Strona:Tajemnica zamku Rodriganda. Nr 04.djvu/12

Z Wikiźródeł, wolnej biblioteki
Ta strona została skorygowana.
—   106   —

— Prosiłbym pana więc, panie poruczniku, byś zechciał podczas operacji stać przed oknami pokoju pana hrabiego. Mam nadzieję, że jeżeli pan tam będzie, nikt nie odważy się nam przeszkodzić.
— Aha, domyślam się, o co panu chodzi — rzekł porucznik — i chętnie spełnię pańskie życzenie. Będę sobie uważał za zaszczyt, że i ja mogę się na coś przydać podczas operacji.
— Zaszczyt? — zapytał Alfons drwiąco — doprawdy zaszczyt to nielada!
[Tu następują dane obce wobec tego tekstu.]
(** C1, as the code has it. For every content, extraction type and options
    [main] returns a mapping and raises nothing.  It returns what the
    extraction returns; when the content was scanned and the type is none
    of the eight, that is the mapping with the error message and the list
    of the eight types; when the scan or the extraction raises an
    exception [e], it is [{error: str(e), extract_type: <the type>}]. *)
Theorem main_never_raises (L : Lib) (content extract_type : string)
  (options : option dict) :
  (exists d, main L content extract_type options = Ok d)
  /\ (forall d,
        main_body L content extract_type
          match options with Some o => o | None => [] end = Ok d ->
        main L content extract_type options = Ok d)
  /\ (forall events,
        html_events L content = Ok events ->
        ~ In extract_type extraction_types ->
        main L content extract_type options
        = Ok [("error", PStr ("Unknown extraction type: " ++ extract_type));
              ("available_types",
               strs ["all"; "links"; "text"; "metadata"; "structured";
                     "emails"; "phone_numbers"; "urls"])])
  /\ (forall e,
        main_body L content extract_type
          match options with Some o => o | None => [] end = Raise e ->
        main L content extract_type options
        = Ok [("error", PStr (exn_msg e)); ("extract_type", PStr extract_type)]).
Proof.
  unfold main. split; [|split; [|split]].
  - destruct (main_body _ _ _ _); eexists; reflexivity.
  - intros d ->. reflexivity.
  - intros events Hscan Hno. unfold main_body. rewrite Hscan. cbn [bind].
    destruct (unknown_type_falls_through _ Hno)
      as (-> & -> & -> & -> & -> & -> & -> & ->).
    reflexivity.
  - intros e ->. reflexivity.
Qed.

(** *** The standard library on the inputs of the worked examples

    A small reference for the closed examples below: tags with plain names
    and quoted attribute values; URLs that are absolute, or an absolute
    path, or a fragment; JSON without floats and escapes.  The contents of
    the examples hold no e-mail address, phone number or URL. *)

Definition quote : ascii := ascii_of_nat 34.
Definition apostrophe : ascii := ascii_of_nat 39.

Definition after (n : nat) (s : string) : string :=
  String.substring n (String.length s - n) s.

Fixpoint take_until (stop : ascii -> bool) (s : string) : string :=
  match s with
  | EmptyString => EmptyString
  | String c s' => if stop c then EmptyString else String c (take_until stop s')
  end.

Definition is_quote (c : ascii) : bool := ((c =? quote) || (c =? apostrophe))%char.

Definition unquote (s : string) : string :=
  match s with
  | String c s' => if is_quote c then take_until is_quote s' else s
  | EmptyString => EmptyString
  end.

Definition example_attr (word : string) : string * option string :=
  match String.index 0 "=" word with
  | Some i => (lower (String.substring 0 i word), Some (unquote (after (i + 1) word)))
  | None => (lower word, None)
  end.

Definition example_tag (inside : string) : list event :=
  match inside with
  | String "/" name => [EndTag (lower (strip name))]
  | _ =>
      match split_ws inside with
      | [] => []
      | name :: attrs => [StartTag (lower name) (map example_attr attrs)]
      end
  end.

Fixpoint example_tokens (fuel : nat) (s : string) : list event :=
  match fuel with
  | O => []
  | S fuel' =>
      match s with
      | EmptyString => []
      | String "<" rest =>
          match String.index 0 ">" rest with
          | Some i =>
              example_tag (String.substring 0 i rest)
                ++ example_tokens fuel' (after (i + 1) rest)
          | None => []
          end
      | _ =>
          match String.index 0 "<" s with
          | Some i => Data (String.substring 0 i s) :: example_tokens fuel' (after i s)
          | None => [Data s]
          end
      end
  end.

Definition example_events (content : string) : result (list event) :=
  Ok (example_tokens (String.length content) content).

Definition not_covered {A : Type} (what : string) : result A :=
  Raise (mk_exn "NotImplementedError" what).

Definition is_scheme_char (c : ascii) : bool :=
  let n := nat_of_ascii c in
  (((97 <=? n) && (n <=? 122)) || ((65 <=? n) && (n <=? 90))
   || ((48 <=? n) && (n <=? 57)))%nat
  || (c =? "+")%char || (c =? "-")%char || (c =? ".")%char.

Fixpoint all_chars (f : ascii -> bool) (s : string) : bool :=
  match s with
  | EmptyString => true
  | String c s' => f c && all_chars f s'
  end.

(** The scheme of [url] and what follows its colon. *)
Definition split_scheme (url : string) : string * string :=
  match String.index 0 ":" url with
  | Some (S i) =>
      let scheme := String.substring 0 (S i) url in
      if all_chars is_scheme_char scheme then (lower scheme, after (S (S i)) url)
      else ("", url)
  | _ => ("", url)
  end.

Definition ends_netloc (c : ascii) : bool :=
  ((c =? "/") || (c =? "?") || (c =? "#"))%char.

Definition example_netloc (url : pyval) : result string :=
  match url with
  | PStr s =>
      let rest := snd (split_scheme s) in
      Ok (if String.prefix "//" rest then take_until ends_netloc (after 2 rest) else "")
  | _ => Raise (attribute_error url "decode")
  end.

Definition example_urljoin (base url : pyval) : result pyval :=
  if negb (truthy base) then Ok url
  else if negb (truthy url) then Ok base
  else
    match base, url with
    | PStr b, PStr u =>
        if nonempty (fst (split_scheme u)) then Ok url
        else if String.prefix "//" u then not_covered "urljoin"
        else if String.prefix "/" u then
          match example_netloc base with
          | Ok host => Ok (PStr (fst (split_scheme b) ++ "://" ++ host ++ u))
          | Raise e => Raise e
          end
        else if String.prefix "#" u then Ok (PStr (take_until (Ascii.eqb "#") b ++ u))
        else not_covered "urljoin"
    | _, _ => Raise (mk_exn "TypeError" "Cannot mix str and non-str arguments")
    end.

Definition example_search_title (content : string) : option string :=
  match String.index 0 "<title>" (lower content) with
  | Some i =>
      let rest := after (i + 7) content in
      match String.index 0 "</title>" (lower rest) with
      | Some j => Some (String.substring 0 j rest)
      | None => None
      end
  | None => None
  end.

Definition json_ld_type (open close : ascii) : string :=
  "type=" ++ String open ("application/ld+json" ++ String close "").

Definition has_json_ld_type (attrs : string) : bool :=
  contains (json_ld_type quote quote) attrs
  || contains (json_ld_type quote apostrophe) attrs
  || contains (json_ld_type apostrophe quote) attrs
  || contains (json_ld_type apostrophe apostrophe) attrs.

Fixpoint example_json_ld_blocks (fuel : nat) (s : string) : list string :=
  match fuel with
  | O => []
  | S fuel' =>
      match String.index 0 "<script" (lower s) with
      | None => []
      | Some i =>
          let rest := after (i + 7) s in
          match String.index 0 ">" rest with
          | None => []
          | Some j =>
              if has_json_ld_type (lower (String.substring 0 j rest)) then
                let body := after (j + 1) rest in
                match String.index 0 "</script>" (lower body) with
                | Some k =>
                    String.substring 0 k body
                      :: example_json_ld_blocks fuel' (after (k + 9) body)
                | None => []
                end
              else example_json_ld_blocks fuel' (after (i + 1) s)
          end
      end
  end.

Definition is_json_space (c : ascii) : bool :=
  let n := nat_of_ascii c in ((n =? 32) || (n =? 9) || (n =? 10) || (n =? 13))%nat.

Fixpoint skip_spaces (s : string) : string :=
  match s with
  | String c s' => if is_json_space c then skip_spaces s' else s
  | EmptyString => EmptyString
  end.

(** The value of the digits that start [s], after [acc], and the rest. *)
Fixpoint digits (acc : Z) (s : string) : Z * string :=
  match s with
  | String c s' =>
      if is_digit c then digits (10 * acc + Z.of_nat (nat_of_ascii c - 48))%Z s'
      else (acc, s)
  | EmptyString => (acc, s)
  end.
Takiego zaszczytu dostąpi łada pies łańcuchowy.
Mariano zbliżył się do niego z groźną miną.
— Cofnij pan w tej chwili, coś powiedział — rzekł.
— Ani myślę.
— Dobrze, jestem z tego bardzo zadowolony — będzie pan musiał udzielić mi satysfakcji.
— Co? satysfakcji? panu? — pytał Alfons, jak gdyby złe dosłyszał — panu?
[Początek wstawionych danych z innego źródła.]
(** X2. When requested metrics are not columns of the record set the
    calculator raises one KeyError as soon as a requested reference group
    has records: for the whole list of metrics when none of them is a
    column, and for the distinct missing metrics, in the order they were
    requested, otherwise. *)
Theorem missing_metric_column df targets refs cols :
  COL_JUGADOR ∈ columns df →
  COL_CATEGORIA ∈ columns df →
  processed df refs ≠ [] →
  ¬ (∀ c, c ∈ cols → c ∈ columns df) →
  calculate_dual_zscore df targets refs cols
  = Raise (if bool_decide (Forall (λ c, c ∉ columns df) cols)
           then KeyErrorNone cols
           else KeyErrorMissing (distinct (filter (λ c, c ∉ columns df) cols))).
Proof.
  intros Hjug Hcat Hproc Hmissing. unfold calculate_dual_zscore.
  rewrite select_present, bind_ok by done.
  fold (target_rows df targets). fold (target_frame df targets).
  assert (∀ acc, for_loop (compare_with df (target_frame df targets) cols) acc refs
                 = Raise (if bool_decide (Forall (λ c, c ∉ columns df) cols)
                          then KeyErrorNone cols
                          else KeyErrorMissing
                                 (distinct (filter (λ c, c ∉ columns df) cols))))
    as ->; [|done].
  induction refs as [|g refs IH]; intros acc; [done|]. rewrite for_loop_cons.
  unfold processed in Hproc. rewrite filter_cons in Hproc.
  destruct (decide (has_reference df g)) as [Hg|Hg].
  - by rewrite (compare_with_missing _ _ _ _ _ Hcat Hg Hmissing).
  - rewrite compare_with_skip, bind_ok by done. by apply IH.
Qed.

(** X3. The reference groups are processed one after the other: the rows
    of the result for a list of groups followed by another list are the
    rows for the first list followed by the rows for the second. *)
Theorem reference_lists_concatenate df targets refs1 refs2 cols out :
  calculate_dual_zscore df targets (refs1 ++ refs2) cols = Ok out →
  ∃ out1 out2,
    calculate_dual_zscore df targets refs1 cols = Ok out1 ∧
    calculate_dual_zscore df targets refs2 cols = Ok out2 ∧
    rows out = rows out1 ++ rows out2.
Proof.
  intros (Hjug & Hcat & ds & Hds & ->)%calculate_Ok.
  unfold processed in Hds. rewrite filter_app in Hds.
  apply Forall2_app_inv_l in Hds as (ds1 & ds2 & Hds1 & Hds2 & ->).
  exists (assemble cols ds1), (assemble cols ds2). split_and!.
  - apply calculate_Ok. split_and!; [done| |by exists ds1].
    destruct Hcat as [[-> _]%app_eq_nil|?]; [by left | by right].
  - apply calculate_Ok. split_and!; [done| |by exists ds2].
    destruct Hcat as [[_ ->]%app_eq_nil|?]; [by left | by right].
  - rewrite (rows_assemble df (target_frame df targets) cols _ ds1 eq_refl Hds1).
    rewrite (rows_assemble df (target_frame df targets) cols _ ds2 eq_refl Hds2).
    rewrite (rows_assemble df (target_frame df targets) cols _ (ds1 ++ ds2) eq_refl
               (Forall2_app Hds1 Hds2)).
    by rewrite fmap_app, join_app, fmap_app.
Qed.

Lemma filter_ext_elem {A} (P Q : A → Prop)
    `{∀ x, Decision (P x)} `{∀ x, Decision (Q x)} (l : list A) :
  (∀ x, x ∈ l → P x ↔ Q x) → filter P l = filter Q l.
Proof.
  induction l as [|x l IH]; intros Hext; [done|].
  rewrite !filter_cons, IH by (intros y Hy; apply Hext; by right).
  destruct (decide (P x)) as [HP|HP], (decide (Q x)) as [HQ|HQ]; try done;
    exfalso; apply (Hext x) in HP || apply (Hext x) in HQ; try done; by left.
Qed.
(** * Assessment session pipeline: a shallow embedding

    This development models the assessment backend's session pipeline
    (ClaudeAIService, RealTimeInsightService, RealTimeInsightEngine,
    SkillAssessmentEngine, AssessmentServiceLite), the resilience
    utilities of [services/errorHandler.ts] (RateLimiter, RetryHandler,
    CircuitBreaker) and the request validators of ValidationService.

    Conventions.
    - An [async] function that may reject is a function into [Res]: [Ok v]
      for a fulfilled promise, [Throw e] for a rejected one; [try]/[catch]
      is a [match] on that outcome.  Operations run one after the other
      (every [await] completes before the next operation starts).
    - Whatever lies outside the process (the Anthropic endpoint, the
      Supabase client, [Date.now], [Math.random], [JSON.parse]) is read from
      an explicit environment argument, so that theorems quantify over every
      behaviour of those collaborators.
    - JavaScript numbers that carry JSON payload values are rationals [Q],
      with [None] standing for [NaN]; counters and millisecond clocks are
      integers [Z]. *)

From Stdlib Require Import ZArith QArith Qround Lia Lqa Ascii String.
From stdpp Require Import base option list strings gmap pretty.

Local Open Scope Z_scope.
Set Warnings "-register-all".

(** ** Outcomes of fallible calls *)

Inductive Res (E A : Type) : Type :=
| Ok (a : A)
| Throw (e : E).
Arguments Ok {E A} a.
Arguments Throw {E A} e.

Definition is_ok {E A} (r : Res E A) : bool :=
  match r with Ok _ => true | Throw _ => false end.

#[global] Instance res_ret {E} : MRet (Res E) := fun A a => Ok a.
#[global] Instance res_bind {E} : MBind (Res E) := fun A B k r =>
  match r with
  | Ok a => k a
  | Throw e => Throw e
  end.

(** [try_catch body handler]: run [body]; on a throw run [handler]. *)
Definition try_catch {E A} (body : Res E A) (handler : E -> Res E A) : Res E A :=
  match body with
  | Ok a => Ok a
  | Throw e => handler e
  end.

(** ** Error taxonomy of [services/errorHandler.ts] *)

Module Errors.

(** The class a thrown value was constructed from.  [PlainError] is the
    built-in [Error] (and its built-in subclasses such as [TypeError]). *)
Inductive ErrorClass : Set :=
| PlainError
| AssessmentError
| ValidationError
| AuthenticationError
| AuthorizationError
| NotFoundError
| RateLimitError
| ExternalServiceError
| DatabaseError
| ConfigurationError.

Record JsError : Set := mkError {
  err_class : ErrorClass;
  err_message : string
}.

(** [error instanceof C] for the three classes [withRetry] tests.  Each of
    them is a direct subclass of [AssessmentError] with no subclass of its
    own, so the test holds exactly for values built by that class. *)
Definition instanceof_ValidationError (error : JsError) : bool :=
  match err_class error with ValidationError => true | _ => false end.

Definition instanceof_AuthenticationError (error : JsError) : bool :=
  match err_class error with AuthenticationError => true | _ => false end.

Definition instanceof_AuthorizationError (error : JsError) : bool :=
  match err_class error with AuthorizationError => true | _ => false end.

End Errors.

(** ** RetryHandler.withRetry *)

Module Retry.
Import Errors.

(** What a run of [withRetry] does, in order: invocations of the operation
    and [setTimeout] sleeps. *)
Inductive event : Set :=
| EvInvoke (attempt : nat)
| EvSleep (ms : Z).

(** [Throw None] is [throw lastError] with [lastError] never assigned. *)
Record run (T : Type) : Type := mkRun {
  outcome : Res (option JsError) T;
  trace : list event
}.
Arguments mkRun {T} outcome trace.
Arguments outcome {T} r.
Arguments trace {T} r.

(** The errors after which the loop breaks without sleeping. *)
Definition non_retryable (error : JsError) : bool :=
  instanceof_ValidationError error
  || instanceof_AuthenticationError error
  || instanceof_AuthorizationError error.

Section WithRetry.
Context {T : Type}.
(** [operation n] is the outcome of the invocation made in loop iteration
    [attempt = n]: the closure may answer differently at each invocation. *)
Variable operation : nat -> Res JsError T.
Variables (maxRetries delayMs backoffMultiplier : Z).

(** The [for] loop, with [remaining] iterations left before the test
    [attempt < maxRetries] fails. *)
Fixpoint loop (remaining attempt : nat) (lastError : option JsError) : run T :=
  match remaining with
  | O => mkRun (Throw lastError) []
  | S remaining' =>
      match operation attempt with
      | Ok v => mkRun (Ok v) [EvInvoke attempt]
      | Throw error =>
          if Z.of_nat attempt =? maxRetries - 1 then
            mkRun (Throw (Some error)) [EvInvoke attempt]
          else if non_retryable error then
            mkRun (Throw (Some error)) [EvInvoke attempt]
          else
            let delay := delayMs * backoffMultiplier ^ Z.of_nat attempt in
            let r := loop remaining' (S attempt) (Some error) in
            mkRun (outcome r) (EvInvoke attempt :: EvSleep delay :: trace r)
      end
  end.

Definition withRetry : run T := loop (Z.to_nat maxRetries) 0 None.

End WithRetry.

Fixpoint count_invocations (tr : list event) : nat :=
  match tr with
  | [] => O
  | EvInvoke _ :: tr' => S (count_invocations tr')
  | EvSleep _ :: tr' => count_invocations tr'
  end.

Fixpoint sleeps (tr : list event) : list Z :=
  match tr with
  | [] => []
  | EvInvoke _ :: tr' => sleeps tr'
  | EvSleep ms :: tr' => ms :: sleeps tr'
  end.

Definition invocations {T} (r : run T) : nat := count_invocations (trace r).
Definition delays {T} (r : run T) : list Z := sleeps (trace r).



End Retry.

(** ** CircuitBreaker.execute *)

Module Breaker.
Import Errors.

Inductive circuit : Set := closed | open | half_open.

(** One value of the static [states] map. *)
Record entry : Set := mkEntry {
  state : circuit;
  failureCount : Z;
  lastFailureTime : Z;
  successCount : Z
}.

Record options : Set := mkOptions {
  failureThreshold : Z;
  recoveryTimeout : Z;
  successThreshold : Z
}.

Definition default_options : options := mkOptions 5 60000 3.

(** The literal used when the key has no entry yet. *)
Definition fresh : entry := mkEntry closed 0 0 0.

(** What one call meets: the clock read by the open check, the outcome the
    operation has if it is invoked, and the clock read in the [catch]. *)
Record call (T : Type) : Type := mkCall {
  now_at_entry : Z;
  operation : Res JsError T;
  now_at_failure : Z
}.
Arguments mkCall {T} now_at_entry operation now_at_failure.
Arguments now_at_entry {T} c.
Arguments operation {T} c.
Arguments now_at_failure {T} c.

Record result (T : Type) : Type := mkResult {
  states_after : gmap string entry;
  returned : Res JsError T;
  invoked : bool
}.
Arguments mkResult {T} states_after returned invoked.
Arguments states_after {T} r.
Arguments returned {T} r.
Arguments invoked {T} r.

Definition circuit_open_error : JsError := mkError PlainError "Circuit breaker is open".

(** The open check: [None] when the call is refused, otherwise the entry
    as it stands when the operation is invoked. *)
Definition gate (opts : options) (now : Z) (st : entry) : option entry :=
  match state st with
  | open =>
      if now - lastFailureTime st >? recoveryTimeout opts
      then Some (mkEntry half_open (failureCount st) (lastFailureTime st) 0)
      else None
  | _ => Some st
  end.

Definition on_success (opts : options) (st : entry) : entry :=
  let st1 := mkEntry (state st) 0 (lastFailureTime st) (successCount st + 1) in
  match state st1 with
  | half_open =>
      if successCount st1 >=? successThreshold opts
      then mkEntry closed (failureCount st1) (lastFailureTime st1) (successCount st1)
      else st1
  | _ => st1
  end.

Definition on_failure (opts : options) (now : Z) (st : entry) : entry :=
  let st1 := mkEntry (state st) (failureCount st + 1) now (successCount st) in
  if failureCount st1 >=? failureThreshold opts
  then mkEntry open (failureCount st1) (lastFailureTime st1) (successCount st1)
  else st1.

Definition execute {T} (states : gmap string entry) (key : string)
    (c : call T) (opts : options) : result T :=
  let st := default fresh (states !! key) in
  match gate opts (now_at_entry c) st with
  | None => mkResult states (Throw circuit_open_error) false
  | Some st1 =>
      match operation c with
      | Ok v => mkResult (<[key := on_success opts st1]> states) (Ok v) true
      | Throw error =>
          mkResult (<[key := on_failure opts (now_at_failure c) st1]> states)
                   (Throw error) true
      end
  end.

(** A sequence of calls on one key, each starting after the previous one
    has settled. *)
Fixpoint execute_all {T} (states : gmap string entry) (key : string)
    (calls : list (call T)) (opts : options) : gmap string entry * list (result T) :=
  match calls with
  | [] => (states, [])
  | c :: calls' =>
      let r := execute states key c opts in
      let rest := execute_all (states_after r) key calls' opts in
      (rest.1, r :: rest.2)
  end.

(** The entry a key currently has, as [execute] would read it. *)
Definition current (states : gmap string entry) (key : string) : entry :=
  default fresh (states !! key).

(** What holds of every entry the breaker itself has written under one
    set of options: counters are not negative, and an open circuit has
    reached the failure threshold. *)
Definition well_formed (opts : options) (st : entry) : Prop :=
  0 <= failureCount st
  /\ 0 <= successCount st
  /\ (state st = open -> failureThreshold opts <= failureCount st).

Definition invoked_and_failed {T} (r : result T) : Prop :=
  invoked r = true /\ is_ok (returned r) = false.

Definition invoked_and_succeeded {T} (r : result T) : Prop :=
  invoked r = true /\ is_ok (returned r) = true.

End Breaker.

(** ** JavaScript values read from a JSON payload *)

Module JS.
Import Errors.

Inductive json : Type :=
| JNull
| JBool (b : bool)
| JNum (q : Q)
| JStr (s : string)
| JArr (items : list json)
| JObj (props : list (string * json)).

(** A property read: [None] is [undefined]. *)
Definition value : Type := option json.

(** A number as arithmetic sees it: [None] is [NaN]. *)
Definition jsnum : Type := option Q.

Definition num (z : Z) : jsnum := Some (inject_Z z).

(** ToBoolean. *)
Definition truthy (v : value) : bool :=
  match v with
  | None => false
  | Some JNull => false
  | Some (JBool b) => b
  | Some (JNum q) => negb (Qeq_bool q 0)
  | Some (JStr s) => negb (String.eqb s "")
  | Some (JArr _) => true
  | Some (JObj _) => true
  end.

(** [v || d] with a default [d] that is a JSON value. *)
Definition or_default (v : value) (d : json) : json :=
  match v with
  | Some j => if truthy v then j else d
  | None => d
  end.

Definition type_error (msg : string) : JsError := mkError PlainError msg.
— Tak. Spodziewam się, że zna pan obyczaje, przyjęte wśród szlachetnych kawalerów.
— To pan jest szlachetnym kawalerem? Pan? — pienił się Alfons — Pan, który jest...
Ale w tej chwili notariusz stanął przed nim z tak groźną miną, że Alfons przerwał nagle.
— Panie hrabio! — rzekł Kortejo — pozwolę sobie przypomnieć, że są tu damy, więc nie czas teraz na takie rozmowy. Te sprawy panowie załatwicie później między sobą.
— I ja tak sądzę — poparł go lekarz. — W każdym razie, jeżeli panu, panie poruczniku potrzebny będzie sekundant służę z chęcią. A teraz proszę panie ze mną — chory czeka.